## What you need to do
Filter the material below down to the lines containing the word "library".

## The data
------------------------------------------------------------------------

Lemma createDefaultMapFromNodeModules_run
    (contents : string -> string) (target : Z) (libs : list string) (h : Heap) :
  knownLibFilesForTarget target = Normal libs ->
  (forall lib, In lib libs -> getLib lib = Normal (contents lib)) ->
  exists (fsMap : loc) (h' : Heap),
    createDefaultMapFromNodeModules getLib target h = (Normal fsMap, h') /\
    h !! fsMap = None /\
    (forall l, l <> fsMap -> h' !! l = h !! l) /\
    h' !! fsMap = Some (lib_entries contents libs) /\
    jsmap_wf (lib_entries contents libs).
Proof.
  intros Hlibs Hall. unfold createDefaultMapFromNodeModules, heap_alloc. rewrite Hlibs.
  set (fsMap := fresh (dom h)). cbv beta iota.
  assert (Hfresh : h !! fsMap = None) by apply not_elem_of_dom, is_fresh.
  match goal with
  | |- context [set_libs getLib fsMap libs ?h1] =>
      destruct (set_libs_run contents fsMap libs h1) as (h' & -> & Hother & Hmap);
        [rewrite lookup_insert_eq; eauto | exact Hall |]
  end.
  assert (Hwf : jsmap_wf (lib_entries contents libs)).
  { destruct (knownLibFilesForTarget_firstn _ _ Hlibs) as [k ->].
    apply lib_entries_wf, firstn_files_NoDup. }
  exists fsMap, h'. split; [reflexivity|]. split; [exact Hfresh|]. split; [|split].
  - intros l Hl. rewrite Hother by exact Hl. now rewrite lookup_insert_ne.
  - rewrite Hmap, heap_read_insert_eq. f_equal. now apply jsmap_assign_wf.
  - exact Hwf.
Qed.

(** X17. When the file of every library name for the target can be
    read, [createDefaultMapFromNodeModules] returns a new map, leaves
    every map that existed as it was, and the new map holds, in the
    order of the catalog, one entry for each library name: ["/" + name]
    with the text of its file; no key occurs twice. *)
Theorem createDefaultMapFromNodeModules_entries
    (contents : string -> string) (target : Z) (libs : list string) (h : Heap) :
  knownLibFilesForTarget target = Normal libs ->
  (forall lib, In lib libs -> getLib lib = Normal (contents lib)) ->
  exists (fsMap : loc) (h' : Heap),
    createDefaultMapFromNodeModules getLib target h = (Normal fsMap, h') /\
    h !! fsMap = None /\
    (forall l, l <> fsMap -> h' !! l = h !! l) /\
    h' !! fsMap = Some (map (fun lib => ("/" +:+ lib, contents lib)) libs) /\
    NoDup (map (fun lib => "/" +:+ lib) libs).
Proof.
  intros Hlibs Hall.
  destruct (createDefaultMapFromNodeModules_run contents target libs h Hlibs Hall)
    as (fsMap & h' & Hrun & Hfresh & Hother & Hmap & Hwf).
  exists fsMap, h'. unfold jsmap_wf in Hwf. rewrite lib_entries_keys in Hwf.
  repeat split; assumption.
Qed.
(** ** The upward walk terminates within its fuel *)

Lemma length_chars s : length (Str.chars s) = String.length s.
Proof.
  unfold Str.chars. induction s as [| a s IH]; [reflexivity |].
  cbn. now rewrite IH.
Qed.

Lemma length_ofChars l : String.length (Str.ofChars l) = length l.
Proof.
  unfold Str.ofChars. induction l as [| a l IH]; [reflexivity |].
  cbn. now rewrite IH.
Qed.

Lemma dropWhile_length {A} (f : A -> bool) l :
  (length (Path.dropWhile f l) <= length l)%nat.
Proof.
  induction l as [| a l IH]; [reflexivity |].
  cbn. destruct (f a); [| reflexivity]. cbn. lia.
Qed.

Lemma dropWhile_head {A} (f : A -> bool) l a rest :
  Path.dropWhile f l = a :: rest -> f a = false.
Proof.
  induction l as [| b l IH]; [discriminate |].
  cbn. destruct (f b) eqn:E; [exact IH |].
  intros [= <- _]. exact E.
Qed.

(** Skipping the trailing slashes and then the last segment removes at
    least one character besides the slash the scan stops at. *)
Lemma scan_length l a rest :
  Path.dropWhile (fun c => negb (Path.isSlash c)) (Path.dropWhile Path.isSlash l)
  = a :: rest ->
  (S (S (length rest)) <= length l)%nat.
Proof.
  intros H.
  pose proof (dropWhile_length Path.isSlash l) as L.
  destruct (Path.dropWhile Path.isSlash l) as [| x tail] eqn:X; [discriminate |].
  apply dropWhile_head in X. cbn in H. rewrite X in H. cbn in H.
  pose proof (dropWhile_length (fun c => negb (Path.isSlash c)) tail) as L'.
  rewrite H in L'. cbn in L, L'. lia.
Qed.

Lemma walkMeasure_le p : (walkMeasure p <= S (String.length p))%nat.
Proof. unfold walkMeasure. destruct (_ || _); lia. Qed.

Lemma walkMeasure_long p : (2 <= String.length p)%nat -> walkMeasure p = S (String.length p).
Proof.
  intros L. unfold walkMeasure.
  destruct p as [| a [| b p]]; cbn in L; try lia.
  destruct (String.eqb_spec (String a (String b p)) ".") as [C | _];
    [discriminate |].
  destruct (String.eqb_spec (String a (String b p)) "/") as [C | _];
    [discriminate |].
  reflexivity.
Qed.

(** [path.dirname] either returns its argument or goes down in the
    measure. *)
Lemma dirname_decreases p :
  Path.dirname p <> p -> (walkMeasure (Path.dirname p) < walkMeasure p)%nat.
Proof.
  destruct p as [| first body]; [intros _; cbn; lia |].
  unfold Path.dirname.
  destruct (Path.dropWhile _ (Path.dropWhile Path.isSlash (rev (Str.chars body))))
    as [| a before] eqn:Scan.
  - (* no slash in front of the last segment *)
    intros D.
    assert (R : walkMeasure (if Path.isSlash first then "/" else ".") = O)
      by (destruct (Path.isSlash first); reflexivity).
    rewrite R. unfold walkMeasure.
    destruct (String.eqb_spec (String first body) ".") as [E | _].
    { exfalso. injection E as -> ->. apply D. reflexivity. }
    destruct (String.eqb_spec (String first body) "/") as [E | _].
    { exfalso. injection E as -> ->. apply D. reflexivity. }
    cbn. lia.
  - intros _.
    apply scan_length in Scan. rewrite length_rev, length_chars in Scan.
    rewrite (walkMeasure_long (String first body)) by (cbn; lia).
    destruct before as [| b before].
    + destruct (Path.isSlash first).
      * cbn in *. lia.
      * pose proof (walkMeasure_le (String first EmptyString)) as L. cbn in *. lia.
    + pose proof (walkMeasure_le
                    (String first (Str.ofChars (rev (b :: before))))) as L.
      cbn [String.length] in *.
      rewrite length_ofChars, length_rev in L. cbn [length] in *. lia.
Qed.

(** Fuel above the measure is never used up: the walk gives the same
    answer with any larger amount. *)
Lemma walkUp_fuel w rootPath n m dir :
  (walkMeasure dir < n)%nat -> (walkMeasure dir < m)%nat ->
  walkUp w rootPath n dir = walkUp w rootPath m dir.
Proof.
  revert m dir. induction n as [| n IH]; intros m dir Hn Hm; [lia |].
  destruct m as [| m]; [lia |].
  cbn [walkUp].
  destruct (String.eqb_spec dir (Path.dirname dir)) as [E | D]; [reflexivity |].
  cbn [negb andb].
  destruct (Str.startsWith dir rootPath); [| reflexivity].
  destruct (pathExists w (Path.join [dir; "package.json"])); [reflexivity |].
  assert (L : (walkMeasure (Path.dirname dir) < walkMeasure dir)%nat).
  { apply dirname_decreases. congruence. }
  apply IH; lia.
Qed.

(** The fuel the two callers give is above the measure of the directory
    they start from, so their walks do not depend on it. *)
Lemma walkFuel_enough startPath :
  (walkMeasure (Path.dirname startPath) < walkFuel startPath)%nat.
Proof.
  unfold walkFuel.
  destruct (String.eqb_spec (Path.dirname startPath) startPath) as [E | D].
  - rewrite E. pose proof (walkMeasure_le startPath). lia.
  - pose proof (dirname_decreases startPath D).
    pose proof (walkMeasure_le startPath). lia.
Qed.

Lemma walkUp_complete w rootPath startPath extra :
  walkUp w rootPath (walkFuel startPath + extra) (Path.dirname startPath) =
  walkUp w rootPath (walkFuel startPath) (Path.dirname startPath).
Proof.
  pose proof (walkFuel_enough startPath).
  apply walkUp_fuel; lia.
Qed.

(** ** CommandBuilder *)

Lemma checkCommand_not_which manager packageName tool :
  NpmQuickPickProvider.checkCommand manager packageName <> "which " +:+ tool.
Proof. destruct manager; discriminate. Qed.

------------------------------------------------------------------------

## Answer to the problem
(** X17. When the file of every library name for the target can be
    order of the catalog, one entry for each library name: ["/" + name]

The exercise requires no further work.